Diciembre 29, 2004

Esperando a Raoul

A 60 años de la desaparición de Raoul Wallenberg

El 17 de enero de 2005 se cumplen 60 años de la desaparición de Raoul Wallenberg. Seis décadas han transcurrido desde que se apagó una luz de esperanza universal.

De fe protestante e hijo de una poderosa familia sueca de industriales y banqueros, Wallenberg se graduó de arquitecto en la Universidad de Michigan y, luego de algunas experiencias, se inclinó por el comercio.

Viajó por Europa Oriental donde inmediatamente comprobó la dura situación que atravesaban los judíos y otros perseguidos por el nazismo.

Tenaz, valiente y persuasivo, en 1944 fue postulado por eminentes personajes de su país para llevar a cabo la peligrosa tarea de salvar judíos en Hungría. Aceptó la misión arriesgando no ya un pasar confortable y seguro, sino también su vida.

Con sólo 32 años, fue designado Primer Secretario de la misión diplomática sueca en Budapest. Cuando arribó a la capital húngara solamente quedaban alrededor de 200.000 ciudadanos judíos sin deportar a los campos de exterminio. Adolf Eichmann en persona cumplía con celo y eficiencia su macabra misión.

Su primera acción fue diseñar un pasaporte de seguridad que él mismo se encargó de que las autoridades respetaran. Elevó a treinta el número de ”Casas Suecas”, edificios que gozaban de la misma neutralidad que Suecia durante la guerra, para albergar a judíos y otros perseguidos. Acompañó a los judíos en las marchas de la muerte, donde continuó repartiendo los documentos que garantizaban inmunidad, así como también comida y medicinas. No dudó en persuadir y amenazar a cuantos hiciera falta, dejando a un lado los protocolos diplomáticos con tal de seguir elevando el número de personas rescatadas. El éxito de sus métodos hizo que varios de sus colegas diplomáticos imitaran sus acciones.
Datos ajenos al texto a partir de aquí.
Inductive publish_compound (mode : PutMode.t) : list NfsOp.t → Prop :=
| fused_publish s owner parent temp dest data :
    publish_compound mode (fused_put_ops s owner parent temp dest data (PutMode.create_new mode))
| closing_publish root opened parent from to size v :
    publish_compound mode (close_publish_ops root opened parent from to size v (PutMode.create_new mode))
| plain_publish root fh parent from to :
    publish_compound mode ((if PutMode.create_new mode then [NfsOp.PutFh fh] else [])
      ++ publish_ops root parent from to (PutMode.create_new mode)).

(** The operations before the one that publishes. *)
Definition preparing (op : NfsOp.t) : Prop :=
  NfsOp.opcode op ≠ OpCode.Link ∧ NfsOp.opcode op ≠ OpCode.Rename ∧ NfsOp.opcode op ≠ OpCode.Remove
  ∧ NfsOp.opcode op ≠ OpCode.Illegal.

Definition publishing (mode : PutMode.t) (from to : str) : list NfsOp.t :=
  match mode with
  | PutMode.IfNotExists => [NfsOp.Link to; NfsOp.Remove from]
  | PutMode.Overwrite => [NfsOp.Rename from to]
  end.

Lemma preparing_path root parent : Forall preparing (extend_export_path_ops [] root parent).
Proof.
  apply Forall_app. split; [by repeat constructor|]. apply Forall_fmap, Forall_true. by repeat constructor.
Qed.

(** Some preparation, then the publish. *)
Definition prepared (mode : PutMode.t) (ops : list NfsOp.t) : Prop :=
  ∃ pre from to, ops = pre ++ publishing mode from to ∧ Forall preparing pre.

Lemma prepared_publishing mode from to : prepared mode (publishing mode from to).
Proof. exists [], from, to. by split. Qed.

Lemma prepared_app mode l ops : Forall preparing l → prepared mode ops → prepared mode (l ++ ops).
Proof.
  intros Hl (pre & from & to & -> & Hp). exists (l ++ pre), from, to. rewrite app_assoc.
  split; [done|by apply Forall_app].
Qed.

Lemma prepared_cons mode op ops : preparing op → prepared mode ops → prepared mode (op :: ops).
Proof. intros Ho. apply (prepared_app _ [op]). by constructor. Qed.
El 17 de enero de 1945 fue visto por última vez cuando una escolta militar soviética lo trasladaba a los cuarteles militares del Ejército Rojo en Debrecen, al este de Budapest. La inteligencia rusa creyó que detrás de su misión de salvataje, Wallenberg realizaba un trabajo de espionaje para los Estados Unidos.

Desde entonces nunca más se supo de él.

Al cumplirse seis décadas de su desaparición la Fundación Internacional Raoul Wallenberg lanzará una campaña mundial de recolección de 100.000 firmas, una por cada vida salvada por el ”Héroe sin Tumba”, con el objeto de presentar un petitorio a las Naciones Unidas que reclame por el esclarecimiento de su destino.

Como hemos alguna vez señalado, la riqueza de las naciones no resulta sólo de la mera acumulación de capital sino, más bien, de la capacidad que tiene un pueblo para mirar de frente a su pasado, por atroz que haya sido.

En la vida hay cosas más importantes que la vida misma. Una de esa cosas es la verdad. Cuando renunciamos a ella la caída es ilimitada e inevitable.

A este respecto, la República de Chile acaba de dar un ejemplo y sentar un trascendental precedente con la reciente publicación del informe de la Comisión Nacional sobre Presos Políticos y Tortura. Gracias a ese reporte de capital importancia histórica, los chilenos y el resto del mundo pudieron conocer finalmente la verdad sobre la responsabilidad del Estado en tiempos de la dictadura militar.

En una columna publicada en el diario francés Le Monde el 10 de diciembre de 2004, el Presidente de Chile, Ricardo Lagos, señaló:

” … toda sociedad necesita encontrar el camino por el cual sus verdades se reincorporan a la historia. En 1988 el pueblo pudo poner fin a la dictadura manifestando su fervor cívico con entusiasmo. El mundo entero vio cómo Chile decía ”¡No!” y rehusaba la continuación del régimen autoritario.”

”Hace quince años, otro mes de diciembre, pudimos elegir libremente un presidente y un Parlamento para retomar la senda democrática. Desde entonces avanzamos, con madurez y prudencia pero sin detenernos nunca por el camino del desmantelamiento de los obstáculos que nos ocultaban la verdad.”

” … si no queremos vivir eso nunca más, nunca más debemos negarlo.”

Hacemos nuestras estas oportunas palabras del Jefe de Estado chileno para, sin ninguna intencionalidad que no sea la estrictamente humanitaria, exhortar a las autoridades de la Federación Rusa, las únicas en condiciones de aportar una solución definitiva, a que pongan fin a uno de los misterios más trágicos de la historia de la humanidad.